Supplied entries START

(* ===== verification/Stream.v ===== *)
(** The pipeline of one ConvertPages stream (src/service/vlm_convert_service.cpp,
    [ConvertPagesCore]): reader, jobs, workers, events, writer.

    Each thread is a function from its own state and the shared state to the
    next, one call on a shared object at a time, and [stream_step] interleaves
    them in every order, together with the other streams' use of the process's
    budgets and the client's leave.  A thread that blocks has no step.  What a
    thread cannot decide (whether a transport call succeeds, what the endpoint
    answers) is an argument of its step. *)
From S2P Require Import Prelude Numbers Double Json Proto ImageCrop Builder OtslGrid VlmProto Secret Presets.
From S2P Require Import Mapper Endpoint Completion VlmClient Config Budget Service.

(** * Channels *)

Section Channel.
Context {A : Type}.
Record Channel := mk_Channel { ch_queue : list A; ch_closed : bool }.
Definition Channel_new : Channel := mk_Channel [] false.
Definition push (value : A) (channel : Channel) : Channel :=
  mk_Channel (ch_queue channel ++ [value]) (ch_closed channel).
Definition close (channel : Channel) : Channel := mk_Channel (ch_queue channel) true.
(** [pop] and the outcomes of [pop_for] that are no timeout: [None] while the
    caller waits, [Some None] once closed and drained. *)
Definition pop (channel : Channel) : option (option A * Channel) :=
  match ch_queue channel with
  | value :: queue => Some (Some value, mk_Channel queue (ch_closed channel))
  | [] => if ch_closed channel then Some (None, channel) else None
  end.
End Channel.
Arguments Channel : clear implicits.

(** * The stream's state *)

(** A page's place in the budgets of its stream, or another stream's. *)
Inductive Ticket := Mine (k : nat) | Other (k : nat).
#[export] Instance Ticket_eq_dec : EqDecision Ticket.
Proof. solve_decision. Defined.

(** The metrics counters, as far as this stream moved them. *)
Record Metrics := mk_Metrics {
  mt_converted : Z;
  mt_rejected : Z;
  mt_failed : Z;
  mt_pages_ok : Z;
  mt_pages_failed : Z }.
Definition Metrics_zero : Metrics := mk_Metrics 0 0 0 0 0.

(** What the threads share.  [sh_writes] is every event handed to the
    transport, with whether it took it. *)
Record Shared := mk_Shared {
  sh_halt : bool;
  sh_client_gone : bool;
  sh_ok : Z;
  sh_page_failed : Z;
  sh_pages_finished : Z;
  sh_jobs : Channel (nat * PageJob);
  sh_events : Channel ConvertPagesResponse;
  sh_writes : list (ConvertPagesResponse * bool);
  sh_stream_bytes : Ledger Ticket;
  sh_process_bytes : Ledger Ticket;
  sh_slots : Ledger Ticket }.

Definition set_halt (sh : Shared) : Shared :=
  mk_Shared true (sh_client_gone sh) (sh_ok sh) (sh_page_failed sh) (sh_pages_finished sh)
    (sh_jobs sh) (sh_events sh) (sh_writes sh) (sh_stream_bytes sh) (sh_process_bytes sh) (sh_slots sh).
Definition set_gone (sh : Shared) : Shared :=
  mk_Shared true true (sh_ok sh) (sh_page_failed sh) (sh_pages_finished sh)
    (sh_jobs sh) (sh_events sh) (sh_writes sh) (sh_stream_bytes sh) (sh_process_bytes sh) (sh_slots sh).
(** [ok++] or [page_failed++], and [pages_finished++]. *)
Definition count_page (failed_page : bool) (sh : Shared) : Shared :=
  mk_Shared (sh_halt sh) (sh_client_gone sh)
    (if failed_page then sh_ok sh else sh_ok sh + 1)
    (if failed_page then sh_page_failed sh + 1 else sh_page_failed sh) (sh_pages_finished sh + 1)
    (sh_jobs sh) (sh_events sh) (sh_writes sh) (sh_stream_bytes sh) (sh_process_bytes sh) (sh_slots sh).
Definition with_jobs (jobs : Channel (nat * PageJob)) (sh : Shared) : Shared :=
  mk_Shared (sh_halt sh) (sh_client_gone sh) (sh_ok sh) (sh_page_failed sh) (sh_pages_finished sh)
    jobs (sh_events sh) (sh_writes sh) (sh_stream_bytes sh) (sh_process_bytes sh) (sh_slots sh).
Definition with_events (events : Channel ConvertPagesResponse) (sh : Shared) : Shared :=
  mk_Shared (sh_halt sh) (sh_client_gone sh) (sh_ok sh) (sh_page_failed sh) (sh_pages_finished sh)
    (sh_jobs sh) events (sh_writes sh) (sh_stream_bytes sh) (sh_process_bytes sh) (sh_slots sh).
Definition wrote (event : ConvertPagesResponse) (taken : bool) (sh : Shared) : Shared :=
  mk_Shared (sh_halt sh) (sh_client_gone sh) (sh_ok sh) (sh_page_failed sh) (sh_pages_finished sh)
    (sh_jobs sh) (sh_events sh) (sh_writes sh ++ [(event, taken)]) (sh_stream_bytes sh)
    (sh_process_bytes sh) (sh_slots sh).
Definition with_stream_bytes (ledger : Ledger Ticket) (sh : Shared) : Shared :=
  mk_Shared (sh_halt sh) (sh_client_gone sh) (sh_ok sh) (sh_page_failed sh) (sh_pages_finished sh)
    (sh_jobs sh) (sh_events sh) (sh_writes sh) ledger (sh_process_bytes sh) (sh_slots sh).
Definition with_process_bytes (ledger : Ledger Ticket) (sh : Shared) : Shared :=
  mk_Shared (sh_halt sh) (sh_client_gone sh) (sh_ok sh) (sh_page_failed sh) (sh_pages_finished sh)
    (sh_jobs sh) (sh_events sh) (sh_writes sh) (sh_stream_bytes sh) ledger (sh_slots sh).
Definition with_slots (ledger : Ledger Ticket) (sh : Shared) : Shared :=
  mk_Shared (sh_halt sh) (sh_client_gone sh) (sh_ok sh) (sh_page_failed sh) (sh_pages_finished sh)
    (sh_jobs sh) (sh_events sh) (sh_writes sh) (sh_stream_bytes sh) (sh_process_bytes sh) ledger.

(** Where the reader (the RPC's own thread) is: in its loop, in one of its
    waits, or on its way out.  [k] numbers the page. *)
Inductive Phase :=
  | Looping
  | Reading
  | WaitStream (k : nat) (image : PageImage)
  | WaitProcess (k : nat) (image : PageImage)
  | Announcing (k : nat) (image : PageImage)
  | Enqueuing (k : nat) (image : PageImage)
  | Dropping (k : nat) (image : PageImage)
  | Leaving
  | Closing
  | JoinWorkers
  | JoinWriter
  | Finished (result : Status).
Record Main := mk_Main {
  mn_phase : Phase;
  mn_input : list ConvertPagesRequest;   (* what the client still sends *)
  mn_next : nat;
  mn_saw_input : bool;
  mn_started : Z;
  mn_status : Status;
  mn_metrics : Metrics }.
Definition at_phase (phase : Phase) (m : Main) : Main :=
  mk_Main phase (mn_input m) (mn_next m) (mn_saw_input m) (mn_started m) (mn_status m) (mn_metrics m).
Definition reject (metrics : Metrics) : Metrics :=
  mk_Metrics (mt_converted metrics) (mt_rejected metrics + 1) (mt_failed metrics)
    (mt_pages_ok metrics) (mt_pages_failed metrics).
(** [status = client_error(...); break]. *)
Definition refuse (code : StatusCode) (message : bytes) (m : Main) : Main :=
  mk_Main Leaving (mn_input m) (mn_next m) (mn_saw_input m) (mn_started m) (mk_Status code message)
    (reject (mn_metrics m)).

Inductive Worker :=
  | Idle
  | Holding (k : nat) (job : PageJob)
  | WaitSlot (k : nat) (job : PageJob)
  | Converting (k : nat) (job : PageJob)
  | Counting (k : nat) (job : PageJob) (event : ConvertPagesResponse)
  | Pushing (k : nat) (job : PageJob) (event : ConvertPagesResponse)
  | Pushed (k : nat) (job : PageJob) (failed_page : bool)
  | DropSlot (k : nat) (job : PageJob)
  | DropProcess (k : nat) (job : PageJob)
  | DropStream (k : nat) (job : PageJob)
  | Exited.
Inductive Writer := Polling | Writing (event : ConvertPagesResponse) | WriterExited.

(** [st_cancelled]: the client is gone, as its transport will say. *)
Record Stream := mk_Stream {
  st_main : Main;
  st_workers : list Worker;
  st_writer : Writer;
  st_shared : Shared;
  st_cancelled : bool }.

(** * The threads *)

Section Pipeline.
Context `{ProtobufSize} `{Stb} `{Json}.
Variables (version : bytes) (backoff_base_ms : Z).
Variables (config : Config) (session : Session).
(** Whether a cancel probe was given. *)
Variable has_probe : bool.
Lemma tracks_poll cap ledger waits holds k n halted :
  tracks cap ledger ((k, n) :: waits) holds →
  match ledger_poll (Mine k) n halted ledger with
  | (Took, ledger') => tracks cap ledger' waits ((k, n) :: holds)
  | (Left, ledger') => halted = true ∧ tracks cap ledger' waits holds
  | (Waits, _) => halted = false ∧
      (lg_leases ledger ≠ [] ∨ ∃ t a, head (line_of ledger) = Some (t, a) ∧ t ≠ Mine k)
  end.
Proof.
  intros [Hi Hc Hl Hs].
  assert (Ha : clamp_amount (lg_budget ledger) n = clamp_to cap n)
    by (unfold clamp_to, clamp_amount; cbn; by rewrite Hc).
  assert (Hin : (Mine k, clamp_to cap n) ∈ line_of ledger)
    by (rewrite <- elem_of_mine, Hl, entries_cons; left).
  rewrite <- Ha in Hin. apply list_elem_of_split in Hin as (l & r & Hsplit).
  pose proof (ledger_poll_spec (Mine k) n halted ledger l r Hi Hsplit) as Hspec.
  rewrite Hsplit, mine_app, mine_cons, Ha, entries_cons in Hl. cbn [fst snd] in Hl.
  rewrite <- Permutation_middle in Hl. apply Permutation_cons_inv in Hl.
  destruct (ledger_poll (Mine k) n halted ledger) as [[] ledger'].
  - destruct Hspec as (-> & Hstep & Hline & Hleases). split.
    + by eapply budget_step_inv.
    + by rewrite (budget_step_capacity _ _ _ Hstep).
    + by rewrite Hline.
    + rewrite Hleases, mine_app, Ha, entries_cons, Hs. cbn. solve_Permutation.
  - destruct Hspec as (-> & Hstep & Hline & Hleases). split; [done|]. split.
    + by eapply budget_step_inv.
    + by rewrite (budget_step_capacity _ _ _ Hstep).
    + by rewrite Hline, mine_app.
    + by rewrite Hleases.
  - destruct Hspec as [-> [Hne|Hne]]; (split; [done|]); [right|by left].
    destruct l as [|[t a] l]; [done|]. exists t, a. rewrite Hsplit. split; [done|]. intros ->.
    destruct (proj1 (NoDup_app _ _) (le_nodup _ Hi)) as (Hnd & _). rewrite Hsplit in Hnd. cbn in Hnd.
    apply NoDup_cons in Hnd as [Hnd _]. apply Hnd. rewrite fmap_app. cbn. rewrite elem_of_app.
    right. by left.
Qed.

Lemma tracks_release cap ledger waits holds k n :
  tracks cap ledger waits ((k, n) :: holds) →
  tracks cap (ledger_release (Mine k) ledger) waits holds.
Proof.
  intros [Hi Hc Hl Hs].
  assert (Hin : (Mine k, clamp_to cap n) ∈ lg_leases ledger)
    by (rewrite <- elem_of_mine, Hs, entries_cons; left).
  apply list_elem_of_split in Hin as (l & r & Hsplit).
  destruct (ledger_release_step (Mine k) _ ledger l r Hi Hsplit) as (Hstep & Hline & Hleases).
  split.
  - by eapply budget_step_inv.
  - by rewrite (budget_step_capacity _ _ _ Hstep).
  - by rewrite Hline.
  - rewrite Hleases. rewrite Hsplit, mine_app, mine_cons, entries_cons in Hs. cbn [fst snd] in Hs.
    rewrite <- Permutation_middle in Hs. apply Permutation_cons_inv in Hs. by rewrite mine_app.
Qed.

(** Another stream's steps are none of ours. *)
Lemma mine_filter_other j l : mine (filter (λ entry : Ticket * Z, entry.1 ≠ Other j) l) = mine l.
Proof.
  unfold mine. induction l as [|[[k|i] a] l IH]; [done| |].
  - rewrite filter_cons_True by done. rewrite !filter_cons_True by done. by rewrite IH.
  - rewrite (filter_cons_False is_mine) by (by intros []).
    destruct (decide (Other i = Other j)) as [->|Hne].
    + rewrite filter_cons_False by (intros []; done). done.
    + rewrite filter_cons_True by (cbn; congruence). by rewrite filter_cons_False by (by intros []).
Qed.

Supplied entries END

Exercise description:
In the listing above, locate the line containing "apply NoDup_cons in" and the line containing "- by rewrite Hline.". Transcribe those two lines and everything between them, exactly as written.

Output:
    apply NoDup_cons in Hnd as [Hnd _]. apply Hnd. rewrite fmap_app. cbn. rewrite elem_of_app.
    right. by left.
Qed.

Lemma tracks_release cap ledger waits holds k n :
  tracks cap ledger waits ((k, n) :: holds) →
  tracks cap (ledger_release (Mine k) ledger) waits holds.
Proof.
  intros [Hi Hc Hl Hs].
  assert (Hin : (Mine k, clamp_to cap n) ∈ lg_leases ledger)
    by (rewrite <- elem_of_mine, Hs, entries_cons; left).
  apply list_elem_of_split in Hin as (l & r & Hsplit).
  destruct (ledger_release_step (Mine k) _ ledger l r Hi Hsplit) as (Hstep & Hline & Hleases).
  split.
  - by eapply budget_step_inv.
  - by rewrite (budget_step_capacity _ _ _ Hstep).
  - by rewrite Hline.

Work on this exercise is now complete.